The October rise is also Spain's second monthly rise in a row after September saw 25,572 signing on for benefits.

However, October's figures also mean that Spain has seen its first  year-on-year drop in unemployment since 2007, or before Spain's crisis.

Unemployment is now 0.46 percent lower than in October 2012, with 22,138 less people on the books than a year ago, according to the Employment Ministry.

Employment minister Fátima Báñez also stressed that in seasonally adjusted terms unemployment fell by 8,239 in October.

Spain's official unemployment rate, calculated in a separate, broader household survey — the EPA — fell in the third quarter to 25.98 percent of the workforce from the previous quarter's 26.26 percent.

Prime Minister Mariano Rajoy's conservative government, which has passed reforms making it easier to change work conditions and cheaper to lay off employees, found some comfort in the latest jobs figures.

This year to date, the number of people who had registered as being unemployed fell by 37,340, the government said.

The latest data showed an improving trend in recent months in registered unemployment and hiring, State Secretary for Employment Engracia Hidalgo said.

"We are convinced that the adopted reforms are the way to recovery and as such are necessary for our country to regain the path  of growth and the sustained creation of stable, quality employment," she said in a statement.

The Employment Ministry report shows the number of new contracts grew by 1,582,400 or 10.8 percent less than a year ago.

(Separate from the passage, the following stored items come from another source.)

(* ===== verification/PageAlloc.v ===== *)
(** * The physical page allocator (mm/page_alloc.c)

    A buddy allocator over the array [pages]: [root[o]] is the list of the free
    blocks of [2^o] pages.  The state is the array (a map from index to
    descriptor), the memory of the list nodes and the fields of
    [struct buddyAllocator]; a [struct page *] is an index of the array. *)

From S2P Require Import Prelude QLib DList Locks Page.
From Stdlib Require Import ZArith Lia.
From stdpp Require Import base countable numbers gmap list.
Open Scope Z_scope.

Definition MAX_ORDER : Z := 10.
Definition ORDER_SIZE (order : Z) : Z := u32 (Z.shiftl (Z.shiftl 1 order) 12).
Definition ORDER_CNT (order : Z) : Z := Z.shiftl 1 order.

(** The locations of list nodes: [allocator.root[i]] and [allocator.pages[i].head],
    and the list headers of the slab allocator, which links page descriptors into
    lists of its own (mm/slab.c): [slab[i]], [full_slab], [cache], and the nodes
    [head], [cache_list] and [full_list] of slab cache [c]. *)
Inductive bnode :=
  | Root (i : Z) | Pg (i : Z)
  | SlabHd (i : Z) | SlabFull | SlabCaches
  | CacheHead (c : Z) | CacheList (c : Z) | CacheFull (c : Z).

#[export] Instance bnode_eq_dec : EqDecision bnode.
Proof. solve_decision. Defined.
#[export] Instance bnode_countable : Countable bnode.
Proof.
  apply (inj_countable'
    (λ n, match n with
          | Root i => (0%nat, i) | Pg i => (1%nat, i) | SlabHd i => (2%nat, i)
          | SlabFull => (3%nat, 0) | SlabCaches => (4%nat, 0)
          | CacheHead c => (5%nat, c) | CacheList c => (6%nat, c) | CacheFull c => (7%nat, c) end)
    (λ s, match s with
          | (0%nat, i) => Root i | (1%nat, i) => Pg i | (2%nat, i) => SlabHd i
          | (3%nat, _) => SlabFull | (4%nat, _) => SlabCaches
          | (5%nat, c) => CacheHead c | (6%nat, c) => CacheList c | (_, c) => CacheFull c end)).
  by intros [].
Defined.

Record buddyAllocator := Buddy {
  heap : gmap bnode (list_head bnode);
  pages : gmap Z page;
  a_lock : spinlock_t;
  a_addr : Z;
  a_size : Z;
  pageCnt : Z }.

Definition with_heap (h : gmap bnode (list_head bnode)) (s : buddyAllocator) :=
  Buddy h (pages s) (a_lock s) (a_addr s) (a_size s) (pageCnt s).
Definition with_pages (m : gmap Z page) (s : buddyAllocator) :=
  Buddy (heap s) m (a_lock s) (a_addr s) (a_size s) (pageCnt s).
Definition with_lock (l : spinlock_t) (s : buddyAllocator) :=
  Buddy (heap s) (pages s) l (a_addr s) (a_size s) (pageCnt s).
Definition with_addr (a : Z) (s : buddyAllocator) :=
  Buddy (heap s) (pages s) (a_lock s) a (a_size s) (pageCnt s).
Definition with_size (z : Z) (s : buddyAllocator) :=
  Buddy (heap s) (pages s) (a_lock s) (a_addr s) z (pageCnt s).
Definition with_pageCnt (n : Z) (s : buddyAllocator) :=
  Buddy (heap s) (pages s) (a_lock s) (a_addr s) (a_size s) n.

(** Access to the fields through the pointers of the source. *)
Definition on_list {A} (m : M (gmap bnode (list_head bnode)) A) : M buddyAllocator A :=
  zoom heap with_heap m.
Definition read_page (i : Z) : M buddyAllocator page := s ← get; deref (pages s !! i).
Definition upd_page (i : Z) (f : page → page) : M buddyAllocator unit :=
  p ← read_page i; modify (λ s, with_pages (<[i := f p]> (pages s)) s).
Definition lift_res {S A} (r : res A) : M S A :=
  λ s, match r with Ok a => Ok (a, s) | Err e => Err e end.
Definition lock_allocator : M buddyAllocator unit :=
  s ← get; l ← lift_res (spinlock_lock (a_lock s)); modify (with_lock l).
Definition unlock_allocator : M buddyAllocator unit :=
  modify (λ s, with_lock (spinlock_unlock (a_lock s)) s).
Definition log2_ {S} (v : Z) : M S Z :=
  match log2 v with Some k => mret k | None => fail Fuel end.

(** ** Initialisation *)

(** The inner loops of [page_setup]: [ORDER_CNT(i)] pages become [PG_Page]. *)
Definition setup_block (i orderSize page : Z) : M buddyAllocator Z :=
  upd_page page (λ p, put_flag (Z.lor (pg_flag p) PG_Head) p);;
  upd_page page (put_size orderSize);;
  on_list (list_add_prev (Pg page) (Root i));;
  for_up (Z.to_nat (ORDER_CNT i)) page
    (λ k, upd_page k (λ p, put_flag (Z.lor (pg_flag p) PG_Page) p));;
  mret (page + ORDER_CNT i).

Fixpoint setup_blocks (cnt : nat) (i orderSize page : Z) : M buddyAllocator Z :=
  match cnt with
  | O => mret page
  | S c => page' ← setup_block i orderSize page; setup_blocks c i orderSize page'
  end.

(** [for (int i = MAX_ORDER; size > 0 && i >= 0; --i)], [i] = [Z.of_nat n - 1]. *)
Fixpoint setup_orders (n : nat) (size page : Z) : M buddyAllocator Z :=
  match n with
  | O => mret page
  | S n' =>
      if negb (0 <? size) then mret page
      else
        let i := Z.of_nat n' in
        let orderSize := ORDER_SIZE i in
        if size <? orderSize then setup_orders n' size page
        else page' ← setup_blocks (Z.to_nat (size / orderSize)) i orderSize page;
             setup_orders n' (size mod orderSize) page'
  end.

Definition page_setup (pages0 addr size : Z) : M buddyAllocator Z :=
  s ← get;
  let reSize := u32 (pageCnt s - pages0) in
  assertk (Z.shiftr size 12 <=? reSize);;
  let size' := PAGE_CEIL (u32 (size - u32 (PAGE_FLOOR addr - addr))) in
  page ← setup_orders (Z.to_nat (MAX_ORDER + 1)) size' pages0;
  modify (λ s, with_size (u32 (a_size s + Z.shiftl (page - pages0) 12)) s);;
  mret page.

(** The loop of [pmm_init] over one page. *)
Definition init_page (i : Z) : M buddyAllocator unit :=
  upd_page i (put_flag (Z.lor PG_Hole PG_Tail));;
  upd_page i (put_ref_cnt 0);;
  upd_page i (put_size 0);;
  upd_page i (put_magic PAGE_MAGIC);;
  upd_page i (put_rwlock rwlock_init);;
  on_list (list_header_init (Pg i)).

Fixpoint setup_regions (regions : list (Z * Z)) (page : Z) : M buddyAllocator Z :=
  match regions with
  | [] => mret page
  | (addr, size) :: rest =>
      page' ← page_setup page addr size; setup_regions rest page'
  end.

(** [pmm_init]: [block_start] is the result of [block_start()] and [regions]
    the (addr, size) pairs of the list [blockAllocator.head], in its order.
    The call of the self test [test_alloc] is left out. *)
Definition pmm_init (block_start : Z) (regions : list (Z * Z)) : M buddyAllocator unit :=
  modify (with_size 0);;
  modify (with_addr (PAGE_FLOOR block_start));;
  s ← get;
  for_up (Z.to_nat (pageCnt s)) 0 init_page;;
  for_up (Z.to_nat (MAX_ORDER + 1)) 0 (λ j, on_list (list_header_init (Root j)));;
  page ← setup_regions regions 0;
  modify (with_pageCnt page);;
  modify (with_lock spinlock_init).

(** ** Addresses *)

Definition page_addr (page : Z) : M buddyAllocator Z :=
  gets (λ s, u32 (a_addr s + u32 (Z.shiftl page 12))).

(** [None] is the NULL pointer. *)
Definition get_page (addr : Z) : M buddyAllocator (option Z) :=
  if negb (Z.land addr PAGE_MASK =? 0) then mret None
  else
    s ← get;
    if addr <? a_addr s then mret None
    else
      let page := Z.shiftr (u32 (addr - a_addr s)) 12 in
      p ← read_page page;
      assertk (pg_magic p =? PAGE_MAGIC);;
      mret (Some page).

Definition get_buddy (page : Z) : M buddyAllocator (option Z) :=
  p ← read_page page;
  let pgCnt := Z.shiftr (pg_size p) 12 in
  if pgCnt =? 0 then fail Fault
  else
    let cnt := page / pgCnt in
    let buddy := if truth (Z.land cnt 1) then page - pgCnt else page + pgCnt in
    s ← get;
    if pageCnt s <=? buddy then mret None else mret (Some buddy).

(** ** Allocation *)

(** [for (u64_t j = i - 1; j >= logSize && j <= MAX_ORDER; j--)]: the upper
    halves go back to the lists of their order. *)
Fixpoint split_loop (fuel : nat) (page j logSize : Z) : M buddyAllocator unit :=
  match fuel with
  | O => fail Fuel
  | S f =>
      if (logSize <=? j) && (j <=? MAX_ORDER) then
        let new := page + ORDER_CNT j in
        p ← read_page new;
        assertk (negb (page_head p));;
        upd_page new (put_size (ORDER_SIZE j));;
        upd_page new (λ p, put_flag (Z.lor (pg_flag p) PG_Head) p);;
        on_list (list_add_prev (Pg new) (Root j));;
        split_loop f page (u64 (j - 1)) logSize
      else mret tt
  end.

(** [for (uint16_t i = logSize; i <= MAX_ORDER; ++i)] up to its [break]. *)
Fixpoint find_block (fuel : nat) (i logSize : Z) : M buddyAllocator (option Z) :=
  match fuel with
  | O => fail Fuel
  | S f =>
      if i <=? MAX_ORDER then
        e ← on_list (list_empty (Root i));
        if e : bool then find_block f (u16 (i + 1)) logSize
        else
          hd ← on_list (get_next (Root i));
          match hd with
          | Pg page =>
              p ← read_page page;
              assertk (page_head p);;
              split_loop 12 page (u64 (i - 1)) logSize;;
              mret (Some page)
          | _ => fail Fault
          end
      else mret None
  end.

Definition __alloc_page (size : Z) : M buddyAllocator Z :=
  let size := fixSize size in
  assertk ((0 <? size) && (size <=? 4 * 0x100000) && (Z.land size PAGE_MASK =? 0));;
  logSize ← log2_ (Z.shiftr size 12);
  lock_allocator;;
  r ← find_block 12 logSize logSize;
  match r with
  | None => fail Assert
  | Some page =>
      modify (λ s, with_size (u32 (a_size s - size)) s);;
      on_list (list_del (Pg page));;
      unlock_allocator;;
      upd_page page (put_size size);;
      upd_page page (put_ref_cnt 1);;
      upd_page page (put_rwlock rwlock_init);;
      mret page
  end.

Definition alloc_page (size : Z) : M buddyAllocator Z :=
  page ← __alloc_page size; page_addr page.

Definition alloc_one_page : M buddyAllocator Z := alloc_page PAGE_SIZE.

(** ** Release *)

(** The merging loop; it ends with the page whose list the block joined. *)
Fixpoint merge_loop (fuel : nat) (page order : Z) : M buddyAllocator Z :=
  match fuel with
  | O => fail Fuel
  | S f =>
      p ← read_page page;
      if (ref_cnt p =? 0) && (order <=? MAX_ORDER) then
        buddy ← get_buddy page;
        stop ← match buddy with
               | None => mret true
               | Some b =>
                   q ← read_page b;
                   mret (negb (ref_cnt q =? 0) || negb (pg_size q =? pg_size p)
                         || (order =? MAX_ORDER))
               end;
        if stop : bool then on_list (list_add_prev (Pg page) (Root order));; mret page
        else
          b ← deref buddy;
          on_list (list_del (Pg b));;
          let tmp := MAX b page in
          let page := MIN b page in
          p ← read_page page;
          assertk (page + Z.shiftr (pg_size p) 12 =? tmp);;
          upd_page tmp (λ q, put_flag (CLEAR_BIT 16 (pg_flag q) PG_HEAD_BIT) q);;
          on_list (list_header_init (Pg tmp));;
          upd_page page (λ p, put_size (u32 (Z.shiftl (pg_size p) 1)) p);;
          merge_loop f page (order + 1)
      else mret page
  end.

Definition __free_page (page : Z) : M buddyAllocator unit :=
  p ← read_page page;
  assertk (0 <? ref_cnt p);;
  assertk (page_head p);;
  l ← lift_res (wlock_lock (pg_rwlock p));
  upd_page page (put_rwlock l);;
  upd_page page (λ p, put_ref_cnt (u16 (ref_cnt p - 1)) p);;
  p ← read_page page;
  if 0 <? ref_cnt p then mret tt
  else
    order ← log2_ (Z.shiftr (pg_size p) 12);
    upd_page page (put_data 0);;
    upd_page page (λ p, put_flag (Z.lor (pg_flag p) (Z.lor PG_Page PG_Head)) p);;
    lock_allocator;;
    page ← merge_loop 12 page order;
    upd_page page (λ p, put_rwlock (wlock_unlock (pg_rwlock p)) p);;
    unlock_allocator.

(** Result 0, or -1 when [addr] has no page. *)
Definition free_page (addr : Z) : M buddyAllocator Z :=
  assertk (Z.land addr PAGE_MASK =? 0);;
  r ← get_page addr;
  match r with
  | None => mret (-1)
  | Some page =>
      p ← read_page page;
      assertk (page_head p);;
      __free_page page;;
      mret 0
  end.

Of these, just 119,400 were ongoing contracts, a figure equivalent to 7.55 percent of the total.

That number is also down 8.6 percent on October 2012.

Spain is still struggling to overcome the aftermath of a decade-long property bubble that imploded in 2008, destroying millions of jobs and sending debt levels soaring.

Official data last week showed that Spain barely crawled out of a two-year recession by posting economic growth of just 0.1 percent in the third quarter of this year.

The International Monetary Fund has warned that Spain faces five more years with an unemployment rate topping 25 percent unless it enacts new reforms including measures to help firms slash wages instead of axing staff.